Return an empty array with shape and type of input.

ones_like

Return an array of ones with shape and type of input.

zeros_like

Return an array of zeros with shape and type of input.

full_like

Return a new array with shape of input filled with value.

empty

Return a new uninitialized array.

ones

Return a new array setting values to one.

zeros

Return a new array setting values to zero.

full

Return a new array of given shape filled with value.

Notes

Only order=’K’ is supported.

Only ndmin=0 is currently supported.

subok must be False

Examples

The doctests shown below are copied from NumPy. They won’t show the correct result until you operate get().

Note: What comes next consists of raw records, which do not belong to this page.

Lemma table_refs_swap_last e e' id t l n :
    block_tables e !! id = Some (t ++ [l]) →
    block_tables e' = <[id:=t ++ [n]]> (block_tables e) →
    l :: table_refs e' ≡ₚ n :: table_refs e.
  Proof.
    intros Ht He. set (e1 := set_tables e (delete id (block_tables e))).
    rewrite (table_refs_replace e e' e1 id (t ++ [n])) by done.
    rewrite (table_refs_delete e e1 id (t ++ [l])) by done.
    rewrite <- !app_assoc. simpl. rewrite <- !Permutation_middle. apply Permutation_swap.
  Qed.

  (** Opening the call: what is left is the body of the [match], under the guard. *)
Lemma wp_append_slot e p q t w (Q : option (nat * nat) * BlockEngine → World → Prop) :
    seq_unlocked p w → w_seqs w !! p = Some q → block_tables e !! seq_id q = Some t →
    wp (match _Sequence_blocks_to_add_new_tok q with
        | 1 =>
            let! (block, gpu) := Allocator_allocate (gpu_allocator e) in
            st_ret (None, set_tables (set_gpu e gpu)
                            (<[seq_id q:=t ++ [block]]> (block_tables e)))
        | 0 =>
            let! (last_block, init) := st_unwrap (vec_pop t) in
            let! b := block_read last_block in
            let! _ := st_assert (is_gpu b) in
            let! b := block_read last_block in
            if refcount b =? 1 then st_ret (None, e)
            else
              let! (new_block, gpu) := Allocator_allocate (gpu_allocator e) in
              let! gpu := Allocator_free_block gpu last_block in
              let! old := block_read last_block in
              let! new := block_read new_block in
              st_ret (Some (block_id old, block_id new),
                      set_tables (set_gpu e gpu)
                        (<[seq_id q:=init ++ [new_block]]> (block_tables e)))
        | _ => st_panic
        end) (λ a w', Q a (release (LSeq p) w')) (acquire (LSeq p) w) →
    wp (BlockEngine_append_token_slot_to_seq e p) Q w.
  Proof.
    intros [Hl _] Hq Ht HQ. unfold BlockEngine_append_token_slot_to_seq.
    apply wp_bind. unfold wp at 1. rewrite (on_seq_pure_eq p _ w q) by done.
    apply wp_bind. eapply wp_unwrap; [done |]. apply wp_guard; [done |].
    apply wp_bind. unfold seq_get. by apply wp_unwrap with q.
  Qed.

  (** A full last block: one more physical block. *)
Lemma append_slot_new e p q t w :
    engine_inv e w → seq_unlocked p w → w_seqs w !! p = Some q →
    block_tables e !! seq_id q = Some t →
    _Sequence_blocks_to_add_new_tok q = 1 → gpu_free e ≠ [] →
    wp (BlockEngine_append_token_slot_to_seq e p) (λ '(r, e') w', ∃ new rest,
      r = None ∧ gpu_free e = rest ++ [new] ∧
      e' = set_tables (set_gpu e {| free_blocks := rest |})
             (<[seq_id q:=t ++ [new]]> (block_tables e)) ∧
      engine_inv e' w' ∧ same_frame w w') w.
  Proof.
    intros [HI Hf Hu] Hl Hq Ht Hadd Hne.
    eapply wp_append_slot; [done .. |]. rewrite Hadd. apply wp_bind.
    unfold gpu_free in *. destruct (gpu_allocator e) as [gf] eqn:Ea. simpl in *.
    destruct gf as [|new rest _] using rev_ind; [done |].
    eapply wp_mono; [eapply (allocate_spec (table_refs e)) |].
    - exact HI.
    - by apply acquire_unlocked.
    - intros [n a] w' (-> & -> & HI' & Hfr). apply wp_ret. exists new, rest.
      apply frame_release in Hfr; [| apply Hl]. split_and!; [done .. | | done]. split.
      + rewrite (table_refs_push e _ (seq_id q) t new) by done. exact HI'.
      + by eapply frame_flags.
      + by eapply frame_unlocked.
  Qed.

  (** A table without a block has no last one. *)
Lemma append_slot_no_table e p q w :
    seq_unlocked p w → w_seqs w !! p = Some q → block_tables e !! seq_id q = Some [] →
    _Sequence_blocks_to_add_new_tok q = 0 →
    BlockEngine_append_token_slot_to_seq e p w = Panic.
  Proof.
    intros [Hl _] Hq Ht Hadd. unfold BlockEngine_append_token_slot_to_seq.
    rewrite (st_bind_done _ _ _ _ _ (on_seq_pure_eq p _ w q Hl Hq)). unfold _Sequence_get_id.
    rewrite Ht. rewrite (st_bind_done _ _ _ [] w) by done.
    unfold on_seq, with_guard. rewrite decide_False by done. unfold seq_get.
    rewrite (st_bind_done _ _ _ q (acquire (LSeq p) w)); [by rewrite Hadd |]. simpl. by rewrite Hq.
  Qed.

  (** Space in a last block of its own: nothing to do. *)
Lemma append_slot_space e p q t l w :
    engine_inv e w → seq_unlocked p w → w_seqs w !! p = Some q →
    block_tables e !! seq_id q = Some (t ++ [l]) →
    _Sequence_blocks_to_add_new_tok q = 0 → occ l (table_refs e) = 1 →
    BlockEngine_append_token_slot_to_seq e p w = Done (None, e) w.
  Proof.
    intros [HI Hf Hu] Hl Hq Ht Hadd Hocc.
    assert (Hwp : wp (BlockEngine_append_token_slot_to_seq e p)
                    (λ a w', a = (None, e) ∧ w' = w) w).
    { eapply wp_append_slot; [done .. |]. rewrite Hadd, vec_pop_snoc. apply wp_bind, wp_ret.
      destruct (referenced_block _ _ _ _ l HI) as (b & Hb & Hr & Hpos).
      { apply dec_stable. rewrite <- occ_not_elem. lia. }
      pose proof (acquire_unlocked p w Hu l).
      apply wp_bind. eapply wp_block_read; [done | done |].
      apply wp_bind, wp_assert; [by eapply Hf |].
      apply wp_bind. eapply wp_block_read; [done | done |].
      rewrite Hr, Hocc. apply wp_ret. split; [done |].
      apply world_ext; [done | done |]. simpl. apply held_restore, Hl. }
    apply wp_done in Hwp as (a & w' & E & -> & ->). exact E.
  Qed.

  (** A shared last block: the sequence gets a copy of its own. *)
Lemma append_slot_cow e p q t l w :
    engine_inv e w → seq_unlocked p w → w_seqs w !! p = Some q →
    block_tables e !! seq_id q = Some (t ++ [l]) →
    _Sequence_blocks_to_add_new_tok q = 0 → 1 < occ l (table_refs e) → gpu_free e ≠ [] →
    wp (BlockEngine_append_token_slot_to_seq e p) (λ '(r, e') w', ∃ new rest old_b new_b,
      gpu_free e = rest ++ [new] ∧
      w_blocks w !! l = Some old_b ∧ w_blocks w !! new = Some new_b ∧
      r = Some (block_id old_b, block_id new_b) ∧
      e' = set_tables (set_gpu e {| free_blocks := rest |})
             (<[seq_id q:=t ++ [new]]> (block_tables e)) ∧
      engine_inv e' w' ∧ same_frame w w') w.
  Proof.
    intros [HI Hf Hu] Hl Hq Ht Hadd Hocc Hne.
    eapply wp_append_slot; [done .. |]. rewrite Hadd, vec_pop_snoc. apply wp_bind, wp_ret.
    destruct (referenced_block _ _ _ _ l HI) as (b & Hb & Hr & Hpos).
    { apply dec_stable. rewrite <- occ_not_elem. lia. }
    pose proof (acquire_unlocked p w Hu) as Hu'.
    apply wp_bind. eapply wp_block_read; [done | done |].
    apply wp_bind, wp_assert; [by eapply Hf |].
    apply wp_bind. eapply wp_block_read; [done | done |].
    rewrite Hr. destruct (Nat.eqb_spec (occ l (table_refs e)) 1) as [|_]; [lia |].
    unfold gpu_free in *. destruct (gpu_allocator e) as [gf] eqn:Ea. simpl in *.
    destruct gf as [|new rest _] using rev_ind; [done |].
    apply wp_bind. eapply wp_mono; [by eapply (allocate_spec (table_refs e)) |].
    intros [n a] w1 (-> & -> & HI1 & Hf1).
    set (e' := set_tables (set_gpu e {| free_blocks := rest |})
                 (<[seq_id q:=t ++ [new]]> (block_tables e))).
    rewrite <- (table_refs_swap_last e e' (seq_id q) t l new) in HI1
      by done.
    assert (Hin : l ∈ table_refs e').
    { apply dec_stable. rewrite <- occ_not_elem.
      assert (HR : occ l (l :: table_refs e') = occ l (new :: table_refs e))
        by by rewrite (table_refs_swap_last e e' (seq_id q) t l new).
      rewrite !occ_cons, decide_True in HR by done. case_decide; lia. }
    apply wp_bind. eapply wp_mono; [apply free_spec; [exact HI1 |] |].
    { by eapply frame_unlocked. }
    intros a w2 (-> & HI2 & Hf2). rewrite decide_True in * by done.
    assert (Hf12 : same_frame (acquire (LSeq p) w) w2) by by etrans.
    destruct (frame_block _ _ l b Hf12 Hb) as (b2 & Hb2 & Hid2).
    destruct (proj1 (bi_free _ _ _ _ HI new)) as (nb & Hnb & _); [set_solver |].
    destruct (frame_block _ _ new nb Hf12 Hnb) as (nb2 & Hnb2 & Hnid2).
    pose proof (frame_unlocked _ _ Hf12 Hu') as Hu2.
    apply wp_bind. eapply wp_block_read; [done | done |].
    apply wp_bind. eapply wp_block_read; [done | done |]. apply wp_ret.
    apply frame_release in Hf12; [| apply Hl]. exists new, rest, b, nb.
    split_and!; [done .. | by rewrite Hid2, Hnid2 | done | | done]. split.
    - exact HI2.
    - by eapply frame_flags.
    - by eapply frame_unlocked.
  Qed.

End SlotLemmas.

(** ** Lemmas: swapping *)

Section SwapLemmas.
  Context `{LogprobsSig} `{HashOrder}.
  Implicit Types w : World.
  Implicit Types e : BlockEngine.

>>> nps.array([1, 2, 3]).get()  
array([1, 2, 3])

Upcasting:

>>> nps.array([1, 2, 3.0]).get()  
array([ 1.,  2.,  3.])

More than one dimension:

>>> nps.array([[1, 2], [3, 4]]).get()  
array([[1, 2],
       [3, 4]])

Type provided:

>>> nps.array([1, 2, 3], dtype=complex).get()  
array([ 1.+0.j,  2.+0.j,  3.+0.j])
nums.numpy.api.creation.copy(a, order='K', subok=False)[source]

Return an array copy of the given object.

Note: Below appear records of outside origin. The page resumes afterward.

Lemma allocate_takes_blocks_witness :
    ∃ e' w' new, BlockEngine_allocate ex_e0 ex_group ex_w0 = Done e' w' ∧
      length new = 2 ∧ gpu_free ex_e0 = gpu_free e' ++ reverse new.
  Proof.
    pose proof (allocate_takes_blocks ex_e0 ex_group 0 ex_seq ex_w0 ex_inv0 ex_single0
                  ltac:(by vm_compute)) as HT.
    rewrite decide_True in HT by (vm_compute; lia).
    destruct HT as (e' & w' & new & ? & ? & ? & _). eauto 10.
  Defined.

Lemma free_sequence_keeps_invariant_witness :
    ∃ e' w', BlockEngine_free_sequence ex_e1 0 ex_w1 = Done e' w' ∧ engine_inv e' w'.
  Proof.
    destruct ex_allocated as (HI & [Hs Hq Hl] & Ht & _).
    destruct (free_sequence_keeps_invariant ex_e1 0 ex_seq [3; 2] ex_w1 HI Hl Hq Ht)
      as (e' & w' & ? & ? & _). eauto.
  Defined.

Lemma allocate_free_roundtrip_witness :
    ∃ e1 w1 e2 w2, BlockEngine_allocate ex_e0 ex_group ex_w0 = Done e1 w1 ∧
      BlockEngine_free_sequence e1 0 w1 = Done e2 w2 ∧ gpu_free e2 ≡ₚ gpu_free ex_e0.
  Proof.
    destruct (allocate_free_roundtrip ex_e0 ex_group 0 ex_seq ex_w0 ex_inv0 ex_single0
                ltac:(by vm_compute) ltac:(vm_compute; lia))
      as (e1 & w1 & e2 & w2 & ? & ? & _ & _ & ? & _). eauto 10.
  Defined.

Lemma append_slot_branches_witness :
    ∃ r e' w', BlockEngine_append_token_slot_to_seq ex_e1 0 ex_w1 = Done (r, e') w' ∧
      engine_inv e' w'.
  Proof.
    destruct ex_allocated as (HI & [Hs Hq Hl] & Ht & _).
    destruct (append_slot_branches ex_e1 0 ex_seq [3] 2 ex_w1 HI Hl Hq Ht
                ltac:(by vm_compute)) as (r & e' & w' & ? & ? & _). eauto.
  Defined.

  (** Three of the four GPU blocks are in use. *)
Definition ex_seq3 : _Sequence :=
    ex_pages [1; 2; 3; 4; 5] 1 2
      [{| ltb_tokens := [1; 2]; ltb_block_size := 2; ltb_num_tokens := 2 |};
       {| ltb_tokens := [3; 4]; ltb_block_size := 2; ltb_num_tokens := 2 |};
       {| ltb_tokens := [5; 0]; ltb_block_size := 2; ltb_num_tokens := 1 |}].

Definition ex_group3 : SequenceGroup :=
    {| seqs := {[1 := 1]}; arrival_time := 1; group_id := 1; request_id := "cmpl";
       created := 1 |}.

Definition ex_w2 : World := set_seqs <[1:=ex_seq3]> ex_w1.

Lemma ex_inv2 : engine_inv ex_e1 ex_w2.
  Proof.
    destruct ex_allocated as ([HI Hf Hu] & _). split; [exact HI | exact Hf | exact Hu].
  Qed.

Lemma ex_single3 : single ex_group3 1 ex_seq3 ex_w2.
  Proof.
    destruct ex_allocated as (_ & [_ _ [Hl1 Hl2]] & _). split; [done | by vm_compute |].
    assert (Hh : w_held ex_w2 = ∅) by by vm_compute.
    split; rewrite Hh; apply not_elem_of_empty.
  Qed.

Lemma can_allocate_ok_then_panic_witness :
    BlockEngine_can_allocate ex_e1 ex_group3 ex_w2 = Done AllocStatus_Ok ex_w2 ∧
    BlockEngine_allocate ex_e1 ex_group3 ex_w2 = Panic.
  Proof.
    exact (can_allocate_ok_then_panic ex_e1 ex_group3 1 ex_seq3 ex_w2 ex_inv2 ex_single3
             ltac:(vm_compute; lia) ltac:(vm_compute; lia) ltac:(vm_compute; lia)).
  Defined.

  (** Two sequences of the same prompt, as [n = 2] would make them. *)
Definition ex_pair : SequenceGroup :=
    {| seqs := <[0:=0]> {[1 := 1]}; arrival_time := 0; group_id := 0; request_id := "cmpl";
       created := 0 |}.

Definition ex_seq_twin : _Sequence :=
    ex_pages [5; 6; 7] 1 2 (logical_token_blocks ex_seq).

Definition ex_w_pair : World := set_seqs <[1:=ex_seq_twin]> ex_w0.

Lemma ex_pair_ok : engine_inv ex_e0 ex_w_pair ∧ group_ok ex_pair ex_w_pair.
  Proof.
    destruct ex_inv0 as [HI Hf Hu]. split; [split; [exact HI | exact Hf | exact Hu] |].
    assert (Hh : w_held ex_w_pair = ∅) by by vm_compute.
    intros id p Hid. split; [split; rewrite Hh; apply not_elem_of_empty |].
    unfold ex_pair in Hid. simpl in Hid. apply lookup_insert_Some in Hid as [[<- <-]|[_ Hid]].
    - exists ex_seq. by vm_compute.
    - apply lookup_singleton_Some in Hid as [<- <-]. exists ex_seq_twin. by vm_compute.
  Qed.

Lemma shared_table_double_free_witness :
    let e1 := result_of no_engine (BlockEngine_allocate ex_e0 ex_pair ex_w_pair) in
    let w1 := world_of (BlockEngine_allocate ex_e0 ex_pair ex_w_pair) in
    BlockEngine_allocate ex_e0 ex_pair ex_w_pair = Done e1 w1 ∧
    ∃ e2 w2, BlockEngine_free_sequence e1 0 w1 = Done e2 w2 ∧
             BlockEngine_free_sequence e2 1 w2 = Panic.
  Proof.
    intros e1 w1. assert (E : BlockEngine_allocate ex_e0 ex_pair ex_w_pair = Done e1 w1)
      by by vm_compute.
    split; [exact E |]. destruct ex_pair_ok as [HI Hok].
    exact (shared_table_double_free ex_e0 ex_pair 0 1 0 1 ex_seq ex_seq_twin ex_w_pair e1 w1
             HI Hok ltac:(done) ltac:(by vm_compute) ltac:(by vm_compute)
             ltac:(by vm_compute) ltac:(by vm_compute) ltac:(done) E).
  Defined.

This docstring was copied from numpy.copy.

Some inconsistencies with the NumS version may exist.

Parameters
  • a (BlockArray) – Input data.

  • order ({'C', 'F', 'A', 'K'}, optional) – Controls the memory layout of the copy. ‘C’ means C-order, ‘F’ means F-order, ‘A’ means ‘F’ if a is Fortran contiguous, ‘C’ otherwise. ‘K’ means match the layout of a as closely as possible. (Note that this function and BlockArray.copy() are very similar, but have different default values for their order= arguments.)

  • subok (bool, optional) – If True, then sub-classes will be passed-through, otherwise the returned array will be forced to be a base-class array (defaults to False).

Returns

arr – Array interpretation of a.

Return type

BlockArray

See also

copy

Preferred method for creating an array copy

Notes

This is equivalent to:

>>> nps.array(a, copy=True).get()  

Only default args supported.

Examples

The doctests shown below are copied from NumPy. They won’t show the correct result until you operate get().

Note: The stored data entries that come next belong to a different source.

(* ===== verification/Api.v ===== *)
(** * Requests, responses and errors

    [src/openai/requests.rs] and [src/openai/responses.rs]: the data the server
    exchanges, and the [Result] of the fallible calls. *)

From Stdlib Require Import ZArith SpecFloat Lia.
From stdpp Require Import base gmap sets strings pretty countable list.
From S2P Require Import Prelude Machine.

(** ** Errors *)

Record APIError := APIError_new { api_data : string }.

(** [APIError::new_str], and [APIError::from] of a value by its text
    ([value.to_string()]). *)
Definition APIError_new_str (data : string) : APIError := APIError_new data.

Definition APIError_from (text : string) : APIError := APIError_new text.

(** [Result<T, APIError>] *)
Inductive result (A : Type) : Type :=
  | Ok (a : A)
  | Err (e : APIError).
Arguments Ok {A} a.
Arguments Err {A} e.

(** The [?] operator and [try_api!]. *)
Definition res_bind {A B} (m : result A) (k : A → result B) : result B :=
  match m with Ok a => k a | Err e => Err e end.

Notation "'let?' x ':=' m 'in' k" := (res_bind m (fun x => k))
  (at level 10, x pattern, m at level 100, k at level 200,
   format "'[v' 'let?'  x  ':='  m  'in' '/' k ']'") : cvllm_scope.

Definition is_ok {A} (r : result A) : bool := match r with Ok _ => true | Err _ => false end.

(** [if b { return Err(APIError::new(data)); }], before the rest [k]. *)
Definition reject_if {A} (b : bool) (data : string) (k : result A) : result A :=
  if b then Err (APIError_new data) else k.

Lemma reject_if_Ok {A} b data (k : result A) a : reject_if b data k = Ok a ↔ b = false ∧ k = Ok a.
Proof. destruct b; simpl; naive_solver. Qed.

(** A call that may panic, return an error or a value. *)
Definition fallible (A : Type) : Type := option (result A).

(** ** Requests *)

Inductive Messages :=
  | Messages_Map (messages : list (gmap string string))
  | Messages_Literal (msg : string).

Inductive StopTokens :=
  | StopTokens_Multi (l : list string)
  | StopTokens_Single (s : string).

(** The numbers of a request are machine integers of any size: [usize] and
    [isize] are kept as [Z]. *)
Record ChatCompletionRequest := {
  req_model : string;
  req_messages : Messages;
  req_temperature : option f32;
  req_top_p : option f32;
  req_n : option Z;
  req_max_tokens : option Z;
  req_stop : option StopTokens;
  req_stream : option bool;
  req_presence_penalty : option f32;
  req_frequency_penalty : option f32;
  req_logit_bias : option (gmap string f32);
  req_user : option string;
  req_top_k : option Z;
  req_best_of : option Z;
  req_use_beam_search : option bool;
  req_ignore_eos : option bool;
  req_skip_special_tokens : option bool;
  req_stop_token_ids : option (list nat);
}.

(** ** Responses *)

Record ChatCompletionUsageResponse := mkUsage {
  completion_tokens : nat;
  prompt_tokens : nat;
  total_tokens : nat;
}.

Record ChatChoiceData := mkChoiceData {
  content : option string;
  role : string;
}.

Section Choices.
  Context `{LogprobsSig}.

Record WrapperLogprobs := mkWrapperLogprobs { wl_content : list Logprobs }.

Record ChatChoice := mkChoice {
  message : ChatChoiceData;
  finish_reason : option string;
  index : nat;
  logprobs : option WrapperLogprobs;
}.

Record ChatCompletionResponse := mkResponse {
  resp_id : string;
  resp_choices : list ChatChoice;
  resp_created : nat;
  resp_model : string;
  resp_object : string;
  resp_usage : ChatCompletionUsageResponse;
}.

End Choices.

(** The parts of a streamed response.  Nothing builds them: a streaming request is
    answered with errors only. *)
Record StreamingChoiceData := mkStreamingChoiceData {
  sc_content : option string;
  sc_role : string;
}.

Record StreamingChoice := mkStreamingChoice {
  sc_delta : StreamingChoiceData;
  sc_finish_reason : option string;
  sc_index : nat;
}.

Record StreamingChatCompletionResponse := mkStreamingResponse {
  st_id : string;
  st_choices : list StreamingChoice;
  st_created : nat;
  st_model : string;
  st_object : string;
}.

Create an array x, with a reference y and a copy z:

>>> x = nps.array([1, 2, 3])  
>>> y = x  
>>> z = nps.copy(x)  

Note that, when we modify x, y changes, but not z:

>>> x[0] = 10  
>>> (x[0] == y[0]).get()  
array(True)
>>> (x[0] == z[0]).get()  
False
nums.numpy.api.creation.diag(v, k=0)[source]

Extract a diagonal or construct a diagonal array.

This docstring was copied from numpy.diag.

Some inconsistencies with the NumS version may exist.

See the more detailed documentation for numpy.diagonal if you use this function to extract a diagonal and wish to write to the resulting array; whether it returns a copy or a view depends on what version of numpy you are using.

Parameters
  • v (BlockArray) – If v is a 2-D array, return a copy of its k-th diagonal. If v is a 1-D array, return a 2-D array with v on the k-th diagonal.

  • k (int, optional) – Diagonal in question. The default is 0. Use k>0 for diagonals above the main diagonal, and k<0 for diagonals below the main diagonal.

Returns

out – The extracted diagonal or constructed diagonal array.

Return type

BlockArray

See also

diagonal

Return specified diagonals.

trace

Sum along diagonals.

triu

Upper triangle of an array.

Notes

offset != 0 is currently not supported.

out is currently not supported.

axis1 != 0 or axis2 != 1 is currently not supported.

Examples

The doctests shown below are copied from NumPy. They won’t show the correct result until you operate get().

>>> x = nps.arange(9).reshape((3,3))  
>>> x.get()  
array([[0, 1, 2],
       [3, 4, 5],
       [6, 7, 8]])
>>> nps.diag(x).get()  
array([0, 4, 8])
>>> nps.diag(nps.diag(x)).get()  
array([[0, 0, 0],
       [0, 4, 0],
       [0, 0, 8]])
nums.numpy.api.creation.empty(shape, dtype=<class 'float'>)[source]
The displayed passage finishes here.